“Those noisy beggars!” - my grandmother admonished, waving her garden hoe skyward. Low overhead, a formation of four Maritime Command Lancasters thundered. Jockeying for position, en route to a flypast at R.C.A.F. Base Comox, a half mile to the southeast. With their passage the windows on our old house rattled in protest. It would be many years before I understood her hostility towards this noisy foursome. In reality it was not the reverberating disturbance of their passage but the fact that one of their deceased stable mates had taken her youngest son and his crew on their final trip to Berlin in March 1944. Since my youth at Comox aviation fuel has compromised a small percentage of my circulation.

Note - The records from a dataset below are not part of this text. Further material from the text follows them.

(** The double-quote character, for messages that quote a name. *)
Definition dquote : string := String (Ascii.ascii_of_nat 34) EmptyString.

(** The message both modules put in their [ImportError]: the platform in
    double quotes after [Operating system], then
    [has no supported dynamic link libarary.] and the pair
    [(bits, linkage)]. *)
Definition no_library_message (sys_platform bits linkage : string) : string :=
  append "Operating system "
    (append dquote
       (append sys_platform
          (append dquote
             (append " has no supported dynamic link libarary. ("
                (append bits (append ", " (append linkage ")"))))))).

(** ** tcod/__init__.py *)

Module tcod_init.

(** [sys_platform] is [sys.platform] and [architecture] the pair
    [platform.architecture()] returns. *)
Definition _get_library_crossplatform (sys_platform : string)
    (architecture : string * string) : Py.exception + string :=
  let bits := fst architecture in
  let linkage := snd architecture in
  if str_in "win32" sys_platform then inr "lib/win32/"
  else if str_in "linux" sys_platform then
    if String.eqb bits "32bit" then inr "lib/linux32/"
    else if String.eqb bits "64bit" then inr "lib/linux64/"
    else inl (Py.ImportError (no_library_message sys_platform bits linkage))
  else if str_in "darwin" sys_platform then inr "lib/darwin/"
  else inl (Py.ImportError (no_library_message sys_platform bits linkage)).
Lemma print_digits_spec fuel n :
  0 ≤ n → n < 2 ^ Z.of_nat fuel →
  (fuel ≠ 0)%nat →
  digits_value (print_digits fuel n) = n ∧
  forallb is_digit (print_digits fuel n) = true ∧ print_digits fuel n ≠ [].
Proof.
  revert n; induction fuel as [|f IH]; intros n H0 Hn Hf; [done|]. cbn [print_digits].
  destruct (Z.ltb_spec n 10) as [Hlt|Hge].
  - unfold digits_value, is_digit. simpl. split_and!; [lia| |done].
    rewrite andb_true_r. apply andb_true_iff; split; apply Z.leb_le; lia.
  - assert (f ≠ 0%nat) by (intros ->; simpl in Hn; lia).
    destruct (IH (n / 10)) as (Hv & Hd & Hne); [apply Z.div_pos; lia| |done|].
    { rewrite Nat2Z.inj_succ, Z.pow_succ_r in Hn by lia.
      apply Z.div_lt_upper_bound; lia. }
    rewrite digits_value_snoc, Hv, forallb_app, Hd. simpl.
    pose proof (Z.div_mod n 10 ltac:(lia)). pose proof (Z.mod_pos_bound n 10 ltac:(lia)).
    split_and!; [lia| |by destruct (print_digits f (n / 10))].
    unfold is_digit. rewrite andb_true_r. apply andb_true_iff; split; apply Z.leb_le; lia.
Qed.

Lemma string_of_Z_nonneg n :
  0 ≤ n →
  digits_value (string_of_Z n) = n ∧ all_digits (string_of_Z n) = true.
Proof.
  intros Hn. unfold string_of_Z, all_digits. rewrite (proj2 (Z.ltb_ge n 0)) by lia.
  destruct (print_digits_spec (S (Z.to_nat (Z.log2 n))) n) as (Hv & Hd & Hne);
    [done| |done|].
  - destruct (Z.eq_dec n 0) as [->|]; [done|].
    rewrite Nat2Z.inj_succ, Z2Nat.id by apply Z.log2_nonneg. apply Z.log2_spec; lia.
  - split; [done|]. rewrite Hd. apply nonempty_true in Hne. by rewrite Hne.
Qed.
(* ===== verification/JsNumber.v ===== *)
(** * JavaScript numbers

    A JavaScript number is an IEEE 754 binary64 value: the type [spec_float]
    of the Standard Library at precision 53 and exponent bound 1024. The file
    gives the conversions the sources rely on: the correctly rounded reading
    of a decimal literal ([Number(text)]), the shortest decimal that reads
    back ([String(x)]) and the integer tests. All of it is executable. *)

From Stdlib Require Import String.
From Stdlib Require Export SpecFloat.
From S2P Require Export JsString.

Abbreviation jsnum := spec_float.

Definition prec64 : Z := 53.
Definition emax64 : Z := 1024.

#[export] Instance spec_float_eq_dec : EqDecision spec_float.
Proof. solve_decision. Defined.

(** ** From integers and decimals *)

(** The binary64 value nearest to [(-1)^neg * m * 10^e], ties to even. *)
Definition num_of_decimal (neg : bool) (m : N) (e : Z) : jsnum :=
  match m with
  | N0 => S754_zero neg
  | Npos p =>
      if 0 <=? e
      then match Z.pos p * 10 ^ e with
           | Zpos q => binary_round prec64 emax64 neg q 0
           | _ => S754_zero neg
           end
      else let '(q, e', l) := SFdiv_core_binary prec64 emax64 (Zpos p) 0 (10 ^ (- e)) 0 in
           binary_round_aux prec64 emax64 neg q e' l
  end.

Definition num_of_Z (n : Z) : jsnum := num_of_decimal (n <? 0) (Z.abs_N n) 0.

Definition is_finite (x : jsnum) : bool :=
  match x with S754_zero _ | S754_finite _ _ _ => true | _ => false end.

(** The integer a number denotes, when it denotes one. *)
Definition num_integer (x : jsnum) : option Z :=
  match x with
  | S754_zero _ => Some 0
  | S754_finite s m e =>
      let sg := if s then -1 else 1 in
      if 0 <=? e then Some (sg * (Z.pos m * 2 ^ e))
      else if Z.pos m mod 2 ^ (- e) =? 0 then Some (sg * (Z.pos m / 2 ^ (- e)))
      else None
  | _ => None
  end.

(** [Number.isInteger(x)] and [Number.isSafeInteger(x)] *)
Definition is_integer (x : jsnum) : bool :=
  match num_integer x with Some _ => true | None => false end.

Definition is_safe_integer (x : jsnum) : bool :=
  match num_integer x with Some n => Z.abs n <=? 2 ^ 53 - 1 | None => false end.

(** ** [Number(text)] *)

(** A run of digits at the front of the text, and what follows. *)
Fixpoint take_digits (s : jstr) : jstr * jstr :=
  match s with
  | c :: s' => if is_digit c then let '(d, r) := take_digits s' in (c :: d, r) else ([], s)
  | [] => ([], [])
  end.

Definition take_sign (s : jstr) : bool * jstr :=
  match s with
  | c :: s' => if c =? 45 then (true, s') else if c =? 43 then (false, s') else (false, s)
  | [] => (false, [])
  end.

(** The exponent part: absent, or [e] with a signed run of digits. *)
Definition take_exponent (s : jstr) : option (Z * jstr) :=
  match s with
  | c :: s' =>
      if (c =? 101) || (c =? 69) then
        let '(neg, s1) := take_sign s' in
        match take_digits s1 with
        | ([], _) => None
        | (ds, r) => Some ((if neg then - digits_value ds else digits_value ds), r)
        end
      else Some (0, s)
  | [] => Some (0, [])
  end.

(** An unsigned decimal literal: [123], [1.5], [.5], [5.], with an exponent. *)
Definition read_decimal (neg : bool) (s : jstr) : option (jsnum * jstr) :=
  let '(ip, r) := take_digits s in
  let '(fp, r') := match r with
                   | c :: r1 => if c =? 46 then take_digits r1 else ([], r)
                   | [] => ([], [])
                   end in
  if nonempty (ip ++ fp) then
    match take_exponent r' with
    | None => None
    | Some (e, r2) =>
        Some (num_of_decimal neg (Z.to_N (digits_value (ip ++ fp)))
                (e - Z.of_nat (length fp)), r2)
    end
  else None.

Definition hex_digit (c : Z) : option Z :=
  if is_digit c then Some (c - 48)
  else if (97 <=? c) && (c <=? 102) then Some (c - 87)
  else if (65 <=? c) && (c <=? 70) then Some (c - 55)
  else None.

(** [0x], [0o] and [0b] literals: all digits of the radix. *)
Fixpoint radix_value (radix acc : Z) (s : jstr) : option Z :=
  match s with
  | [] => Some acc
  | c :: s' =>
      match hex_digit c with
      | Some d => if d <? radix then radix_value radix (acc * radix + d) s' else None
      | None => None
      end
  end.

Definition radix_literal (s : jstr) : option jsnum :=
  match s with
  | c0 :: c :: _ :: _ =>
      if c0 =? 48 then
        let go radix := num_of_Z <$> radix_value radix 0 (drop 2 s) in
        if (c =? 120) || (c =? 88) then go 16
        else if (c =? 111) || (c =? 79) then go 8
        else if (c =? 98) || (c =? 66) then go 2
        else None
      else None
  | _ => None
  end.

(** [Number(text)]: [NaN] where the text is no numeric literal. *)
Definition number_of_string (text : jstr) : jsnum :=
  let s := trim text in
  match s with
  | [] => S754_zero false
  | _ =>
      match radix_literal s with
      | Some x => x
      | None =>
          let '(neg, r) := take_sign s in
          if bool_decide (r = js "Infinity") then S754_infinity neg
          else match read_decimal neg r with
               | Some (x, []) => x
               | _ => S754_nan
               end
      end
  end.

(** ** [String(x)] *)

Definition digits_of (n : Z) : jstr := string_of_Z n.

(** [n] with [10^(n-1) <= num/den < 10^n], for [0 < num], [0 < den]. *)
Definition decimal_scale (num den : Z) : Z :=
  let n0 := Z.of_nat (length (digits_of num)) - Z.of_nat (length (digits_of den)) in
  let below n := if 0 <=? n then num <? den * 10 ^ n else num * 10 ^ (- n) <? den in
  if below n0 then n0 else n0 + 1.

(** The shortest digit string of at most [17] digits that reads back as [x];
    of two such, the nearer one. *)
Fixpoint shortest_digits (fuel : nat) (k : Z) (x : jsnum) (num den n : Z) : Z * Z :=
  let scaled := if 0 <=? k - n then num * 10 ^ (k - n) else num in
  let divisor := if 0 <=? k - n then den else den * 10 ^ (n - k) in
  let lo := scaled / divisor in
  let near := if 2 * (scaled mod divisor) <=? divisor then (lo, lo + 1) else (lo + 1, lo) in
  let reads s := bool_decide (num_of_decimal false (Z.to_N s) (n - k) = x) in
  match fuel with
  | O => (near.1, k)
  | S f =>
      if reads near.1 then (near.1, k)
      else if reads near.2 then (near.2, k)
      else shortest_digits f (k + 1) x num den n
  end.

Definition zeros (n : Z) : jstr := replicate (Z.to_nat n) 48.

(** The layout of [k] digits [ds] with the decimal point after [n] of them. *)
Definition layout (ds : jstr) (n : Z) : jstr :=
  let k := Z.of_nat (length ds) in
  if (k <=? n) && (n <=? 21) then ds ++ zeros (n - k)
  else if (0 <? n) && (n <=? 21) then take (Z.to_nat n) ds ++ js "." ++ drop (Z.to_nat n) ds
  else if (-6 <? n) && (n <=? 0) then js "0." ++ zeros (- n) ++ ds
  else
    let e := n - 1 in
    let es := (if e <? 0 then js "e-" else js "e+") ++ digits_of (Z.abs e) in
    match ds with
    | [d] => d :: es
    | d :: ds' => d :: js "." ++ ds' ++ es
    | [] => es
    end.

Definition string_of_number (x : jsnum) : jstr :=
  match x with
  | S754_nan => js "NaN"
  | S754_zero _ => js "0"
  | S754_infinity s => if s then js "-Infinity" else js "Infinity"
  | S754_finite s m e =>
      let num := if 0 <=? e then Z.pos m * 2 ^ e else Z.pos m in
      let den := if 0 <=? e then 1 else 2 ^ (- e) in
      let n := decimal_scale num den in
      let '(sd, k) := shortest_digits 16 1 (S754_finite false m e) num den n in
      (* [sd = 10^k] carries into the next power of ten *)
      let n' := if 10 ^ k <=? sd then n + 1 else n in
      let ds := digits_of (if 10 ^ k <=? sd then sd / 10 else sd) in
      (if s then js "-" else []) ++ layout ds n'
  end.

(** ** Comparisons *)

(** [x < y], [x <= y], [x === y] on numbers *)
Definition num_lt (x y : jsnum) : bool := SFltb x y.
Definition num_le (x y : jsnum) : bool := SFleb x y.
Definition num_eq (x y : jsnum) : bool := SFeqb x y.

(** ** Evaluations against the language's own *)

Example read_print_examples :
  map (λ t, string_of_number (number_of_string (js t)))
    ["0.1"; "1e21"; "123456789012345680000"; "5e-324"; "1.7976931348623157e308";
     " 0x1F "; "-0.000001"; "1e-7"; "100"; "abc"; ""; "-Infinity"; "0.30000000000000004";
     "9007199254740993"; "1e400"]%string
  = map js
    ["0.1"; "1e+21"; "123456789012345680000"; "5e-324"; "1.7976931348623157e+308";
     "31"; "-0.000001"; "1e-7"; "100"; "NaN"; "0"; "-Infinity"; "0.30000000000000004";
     "9007199254740992"; "Infinity"]%string.
Proof. by_eval. Qed.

My uncle, John “Jack” David Owen, joined up with the R.C.A.F. in April 1942 despite the protestations of my grandparents. After initial training at High River, Alberta on Tiger Moths he was selected as a bomber pilot and underwent multiengine training on Cessna Cranes at Claresholm. By November 1942 he had logged a total of 240 hours. After the transatlantic crossing followed a whirlwind refresher course on Tiger Moths and Oxfords. At the Operational Training Unit at Tilstock he crewed up and checked out on Whitley’s, Halifaxes and finally on Lancasters. His crew was a mixed “bag”, symbolic of the Commonwealth war effort:
- Flt/Sgt. Frank “Spanky” B. Magee, bomb aimer, age 25, R.C.A.F.

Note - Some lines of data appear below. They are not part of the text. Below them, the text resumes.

Lemma own_entries_map {V W} (g : V → W) (o : list (jstr * V)) :
  own_entries (map (λ e, (e.1, g e.2)) o) = map (λ e, (e.1, g e.2)) (own_entries o).
Proof. unfold own_entries. rewrite !filterb_map, map_app. f_equal. by apply stable_sort_map. Qed.

(** ** Reading the text *)

Lemma is_json_ws_break step d : Forall (λ c, is_json_ws c = true) (line_break step d).
Proof.
  unfold line_break. case_match; [constructor|]. constructor; [done|].
  apply Forall_replicate. done.
Qed.

Lemma skip_ws_app u s : Forall (λ c, is_json_ws c = true) u → skip_ws (u ++ s) = skip_ws s.
Proof. unfold skip_ws. induction 1 as [|c u Hc _ IH]; [done|]. cbn. by rewrite Hc. Qed.

Lemma skip_break step d s : skip_ws (line_break step d ++ s) = skip_ws s.
Proof. apply skip_ws_app, is_json_ws_break. Qed.

Lemma skip_none c s : is_json_ws c = false → skip_ws (c :: s) = c :: s.
Proof. unfold skip_ws. cbn. by intros ->. Qed.

Lemma parse_value_break f step d s : parse_value f (line_break step d ++ s) = parse_value f s.
Proof. destruct f; [done|]. cbn [parse_value]. by rewrite skip_break. Qed.

Lemma ends_number_break step d c r :
  is_digit c = false → c ≠ 46 → c ≠ 101 → c ≠ 69 → ends_number (line_break step d ++ c :: r).
Proof.
  intros. unfold line_break. case_match; intros x; cbn; intros [= <-]; [done|]. by repeat split.
Qed.

(** The first unit of a value's text. *)
Lemma json_print_head step d v :
  json_safe v → ∃ c t, json_print step d v = c :: t ∧ is_json_ws c = false ∧ c ≠ 93 ∧ c ≠ 125.
Proof.
  intros Hv. destruct Hv as [|b|x Hx|s|l|o]; cbn [json_print].
  - eexists _, _. by split; [vm_compute|].
  - destruct b; eexists _, _; by split; [vm_compute|].
  - unfold number_safe in Hx. apply andb_true_iff in Hx as [[Hf [Hs _]%andb_true_iff]%andb_true_iff _].
    unfold print_number. rewrite Hf. destruct (string_of_number x) as [|c t]; [done|].
    cbn in Hs. exists c, t. split; [done|]. unfold is_digit, is_json_ws in *. lia.
  - by eexists _, _.
  - unfold enclose. case_match; by eexists _, _.
  - unfold enclose. case_match; by eexists _, _.
Qed.

Lemma enclose_edges open close step d l :
  is_ws open = false → is_ws close = false → no_edge_ws (enclose open close step d l).
Proof.
  intros Ho Hc. destruct l as [|x l].
  - by apply (no_edge_ws_app_between open [] close).
  - unfold enclose. rewrite !app_assoc. by apply no_edge_ws_app_between.
Qed.

Lemma json_quote_edges s : no_edge_ws (json_quote s).
Proof. by apply no_edge_ws_app_between. Qed.

(** The text of a value has no blanks at its ends. *)
Lemma json_print_edges step d v : json_safe v → no_edge_ws (json_print step d v).
Proof.
  intros Hv. destruct Hv as [|b|x Hx|s|l|o]; cbn [json_print].
  - by apply trim_fixed_iff; vm_compute.
  - destruct b; by apply trim_fixed_iff; vm_compute.
  - unfold number_safe in Hx. apply andb_true_iff in Hx as [[Hf [_ Hw]%andb_true_iff]%andb_true_iff _].
    unfold print_number. rewrite Hf. rewrite forallb_forall in Hw.
    assert (Hall : ∀ c, c ∈ string_of_number x → is_ws c = false).
    { intros c Hc%list_elem_of_In%Hw. by apply negb_true_iff. }
    split; intros c Hc; apply Hall; [by apply head_Some_elem_of|by apply last_Some_elem_of].
  - apply json_quote_edges.
  - by apply enclose_edges.
  - by apply enclose_edges.
Qed.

- Sgt. John “Tony” C.A.D. Lavender, navigator, age 20, R.A.F.
- Sgt. Harry “Al” W. Nixon, mid upper gunner, R.C.A.F.
- Sgt. Percival “Casanova” H. Simpkin, signal officer/gunner, age 22, R.A.F.
- Sgt. William “Hugam” Clark, rear gunner, age 22, R.A.F.
- Sgt. Wilfred “Bill” H. Broadmore, flight engineer, age 21, R.A.F.